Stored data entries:
(** ** The escalation handler *)

(** C4: the human-handoff result.  The reason is "This query requires human
    assistance" for category "unhandled", else "The query needs clarification"
    when confidence < 0.7, else "This request needs specialized support", and
    it is the reason printed in the response; requires_escalation is True; the
    log record has exactly the keys timestamp, query, category, confidence,
    reasoning and status, holds the arguments and the clock reading, and its
    status is "escalated". *)
Theorem escalate_reason_and_log (svc : Services) (query category : string)
    (confidence : float) (reasoning : string) (h : history) :
  ∃ result log,
    EscalationAgent.escalate svc query category confidence reasoning h
    = (Return result, h ++ [ReadClock]) ∧
    result !! "requires_escalation" = Some (VBool true) ∧
    result !! "response"
    = Some (VStr (EscalationAgent.escalation_message query
                    (EscalationAgent.escalation_reason category confidence))) ∧
    occurs_in (EscalationAgent.escalation_reason category confidence)
      (EscalationAgent.escalation_message query
         (EscalationAgent.escalation_reason category confidence)) ∧
    (category = "unhandled" →
       EscalationAgent.escalation_reason category confidence
       = "This query requires human assistance") ∧
    (category ≠ "unhandled" → PrimFloat.ltb confidence 0.7 = true →
       EscalationAgent.escalation_reason category confidence
       = "The query needs clarification") ∧
    (category ≠ "unhandled" → PrimFloat.ltb confidence 0.7 = false →
       EscalationAgent.escalation_reason category confidence
       = "This request needs specialized support") ∧
    result !! "escalation_log" = Some (VDict log) ∧
    dom log = list_to_set ["timestamp"; "query"; "category"; "confidence";
                           "reasoning"; "status"] ∧
    log !! "timestamp" = Some (VStr (datetime_now_isoformat svc h)) ∧
    log !! "query" = Some (VStr query) ∧
    log !! "category" = Some (VStr category) ∧
    log !! "confidence" = Some (VFloat confidence) ∧
    log !! "reasoning" = Some (VStr reasoning) ∧
    log !! "status" = Some (VStr "escalated") ∧
    occurs_in "requires human assistance" "This query requires human assistance" ∧
    occurs_in "needs clarification" "The query needs clarification" ∧
    occurs_in "needs specialized support" "This request needs specialized support".
Proof.
  eexists _, _. split; [reflexivity|].
  split; [reflexivity|]. split; [reflexivity|].
  split.
  { unfold EscalationAgent.escalation_message.
    do 5 apply occurs_in_append_r. apply occurs_in_prefix. }
  unfold EscalationAgent.escalation_reason.
  split; [by intros ->|].
  split; [intros Hne%String_eqb_false Hlt; by rewrite Hne, Hlt|].
  split; [intros Hne%String_eqb_false Hlt; by rewrite Hne, Hlt|].
  split; [reflexivity|].
  split; [reflexivity|].
  do 6 (split; [reflexivity|]).
  split; [by exists "This query ", EmptyString|].
  split; [by exists "The query ", EmptyString|].
  by exists "This request ", EmptyString.
Qed.
(** * Video Tool for Editor.js: block state, upload completion, tunes and paste routing

  A shallow embedding of [src/index.js].  The tool is a JavaScript class
  whose instance owns one mutable record, [this._data]; its methods read
  JavaScript objects handed in by the editor and call three collaborators
  (the Ui, the Uploader and the editor API).  Objects live in a store and
  are passed by reference, methods are state transformers that may throw,
  and every call to a collaborator is appended to a log. *)

From Stdlib Require Import ZArith Ascii String.
From stdpp Require Import gmap strings list fin_maps pretty.

Set Default Proof Using "Type".
Open Scope string_scope.
Open Scope list_scope.

(** ** JavaScript values, objects and the object store *)

Module JS.

Definition loc := nat.

(** Primitive values and object references.  Numbers are the integral
    ones and strings those of code units below 256; objects are plain
    data records: what a JSON text or an object literal without methods
    denotes.  A record is kept as the map of its own properties; its
    prototype is [Object.prototype]. *)
Inductive value :=
| VUndefined
| VNull
| VBool (b : bool)
| VNum (n : Z)
| VStr (s : string)
| VRef (l : loc).

#[global] Instance value_eq_dec : EqDecision value.
Proof. solve_decision. Defined.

> _Task description_:
Both end lines included, restate word for word the lines above from the line with "(VStr query) ∧" to the line with "ones and strings", and nothing else.

> _Written answer_:
    log !! "query" = Some (VStr query) ∧
    log !! "category" = Some (VStr category) ∧
    log !! "confidence" = Some (VFloat confidence) ∧
    log !! "reasoning" = Some (VStr reasoning) ∧
    log !! "status" = Some (VStr "escalated") ∧
    occurs_in "requires human assistance" "This query requires human assistance" ∧
    occurs_in "needs clarification" "The query needs clarification" ∧
    occurs_in "needs specialized support" "This request needs specialized support".
Proof.
  eexists _, _. split; [reflexivity|].
  split; [reflexivity|]. split; [reflexivity|].
  split.
  { unfold EscalationAgent.escalation_message.
    do 5 apply occurs_in_append_r. apply occurs_in_prefix. }
  unfold EscalationAgent.escalation_reason.
  split; [by intros ->|].
  split; [intros Hne%String_eqb_false Hlt; by rewrite Hne, Hlt|].
  split; [intros Hne%String_eqb_false Hlt; by rewrite Hne, Hlt|].
  split; [reflexivity|].
  split; [reflexivity|].
  do 6 (split; [reflexivity|]).
  split; [by exists "This query ", EmptyString|].
  split; [by exists "The query ", EmptyString|].
  by exists "This request ", EmptyString.
Qed.
(** * Video Tool for Editor.js: block state, upload completion, tunes and paste routing

  A shallow embedding of [src/index.js].  The tool is a JavaScript class
  whose instance owns one mutable record, [this._data]; its methods read
  JavaScript objects handed in by the editor and call three collaborators
  (the Ui, the Uploader and the editor API).  Objects live in a store and
  are passed by reference, methods are state transformers that may throw,
  and every call to a collaborator is appended to a log. *)

From Stdlib Require Import ZArith Ascii String.
From stdpp Require Import gmap strings list fin_maps pretty.

Set Default Proof Using "Type".
Open Scope string_scope.
Open Scope list_scope.

(** ** JavaScript values, objects and the object store *)

Module JS.

Definition loc := nat.

(** Primitive values and object references.  Numbers are the integral
    ones and strings those of code units below 256; objects are plain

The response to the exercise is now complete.